Washington, D.C. 20549

SCHEDULE 13D

Under the Securities Exchange Act of 1934
(Amendment No. 2 )*

Grill Concepts, Inc.
(Name of Issuer)
Common Stock, $0.00004 par value per share
(Title of Class of Securities)
398502104
(CUSIP Number)
Mark A. Stegemoeller
Latham & Watkins LLP
633 West Fifth St., Suite 4000
Los Angeles, CA 90071-2007
(213) 485-1234
(Name, Address and Telephone Number of Person Authorized to
Receive Notices and Communications)
May 31, 2007
(Date of Event Which Requires Filing of this Statement)

If the filing person has previously filed a statement on Schedule 13G to report the acquisition that is the subject of this Schedule 13D, and is filing this schedule because of §§240.13d-1(e), 240.13d-1(f) or 240.13d-1(g), check the following box. o

Note: Schedules filed in paper format shall include a signed original and five copies of the schedule, including all exhibits.
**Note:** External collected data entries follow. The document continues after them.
(** A run that is open when a non-space comes makes no difference. *)
Lemma sub_spaces_from_head (s : str) :
  head_not_space s = true -> sub_spaces_from true s = sub_spaces_from false s.
Proof.
  destruct s as [|c t]; simpl; [done|].
  intros Hc%negb_true_iff. by rewrite Hc.
Qed.

Lemma sub_spaces_id (s : str) :
  single_spaced s = true -> sub_spaces s = s.
Proof.
  unfold sub_spaces. induction s as [|c t IH]; simpl; [done|].
  intros [Hc Ht]%andb_true_iff.
  destruct (isspace c) eqn:Ec.
  - apply andb_true_iff in Hc as [Hc Hh]. apply N.eqb_eq in Hc. subst c.
    rewrite (sub_spaces_from_head _ Hh). by rewrite IH.
  - by rewrite IH.
Qed.

Lemma head_not_space_sub_spaces_true (s : str) :
  head_not_space (sub_spaces_from true s) = true.
Proof.
  induction s as [|c t IH]; simpl; [done|].
  destruct (isspace c) eqn:Ec; [done|]. simpl. by rewrite Ec.
Qed.

Lemma single_spaced_sub_spaces_from (b : bool) (s : str) :
  single_spaced (sub_spaces_from b s) = true.
Proof.
  revert b. induction s as [|c t IH]; intros b; simpl; [done|].
  destruct (isspace c) eqn:Ec.
  - destruct b; [done|]. simpl.
    by rewrite head_not_space_sub_spaces_true, IH.
  - simpl. by rewrite Ec, IH.
Qed.

Lemma single_spaced_lstrip (s : str) :
  single_spaced s = true -> single_spaced (lstrip s) = true.
Proof.
  induction s as [|c t IH]; simpl; [done|].
  intros H. destruct (isspace c) eqn:Ec.
  - apply andb_true_iff in H as [_ H]. auto.
  - simpl. by rewrite Ec.
Qed.

Lemma head_not_space_lstrip (s : str) : head_not_space (lstrip s) = true.
Proof.
  induction s as [|c t IH]; simpl; [done|].
  destruct (isspace c) eqn:Ec; [done|]. simpl. by rewrite Ec.
Qed.

Lemma lstrip_id (s : str) : head_not_space s = true -> lstrip s = s.
Proof.
  destruct s as [|c t]; simpl; [done|].
  intros Hc%negb_true_iff. by rewrite Hc.
Qed.

Lemma head_not_space_prefix (s t : str) :
  head_not_space (s ++ t) = true -> s <> [] -> head_not_space s = true.
Proof. by destruct s. Qed.

Lemma single_spaced_app_l (s t : str) :
  single_spaced (s ++ t) = true -> single_spaced s = true.
Proof.
  induction s as [|c u IH]; simpl; [done|].
  intros [Hc Hu]%andb_true_iff. rewrite (IH Hu), andb_true_r.
  destruct (isspace c); [|done].
  apply andb_true_iff in Hc as [-> Hh]. simpl.
  destruct u; [done | exact Hh].
Qed.

Lemma single_spaced_take (n : nat) (s : str) :
  single_spaced s = true -> single_spaced (take n s) = true.
Proof.
  intros H. rewrite <- (take_drop n s) in H.
  by apply single_spaced_app_l in H.
Qed.

(** [rstrip] cuts a suffix off. *)
Lemma rstrip_prefix (s : str) : exists u, s = rstrip s ++ u.
Proof.
  induction s as [|c t [u IH]]; [by exists []|].
  destruct (rstrip_cons c t) as [-> | ->].
  - by exists (c :: t).
  - exists u. simpl. by rewrite <- IH.
Qed.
See §240.13d-7 for other parties to whom copies are to be sent.

* The remainder of this cover page shall be filled out for a reporting person’s initial filing on this form with respect to the subject class of securities, and for any subsequent amendment containing information which would alter disclosures provided in a prior cover page.

The information required on the remainder of this cover page shall not be deemed to be “filed” for the purpose of Section 18 of the Securities Exchange Act of 1934 (“Act”) or otherwise subject to the liabilities of that section of the Act but shall be subject to all other provisions of the Act (however, see the Notes).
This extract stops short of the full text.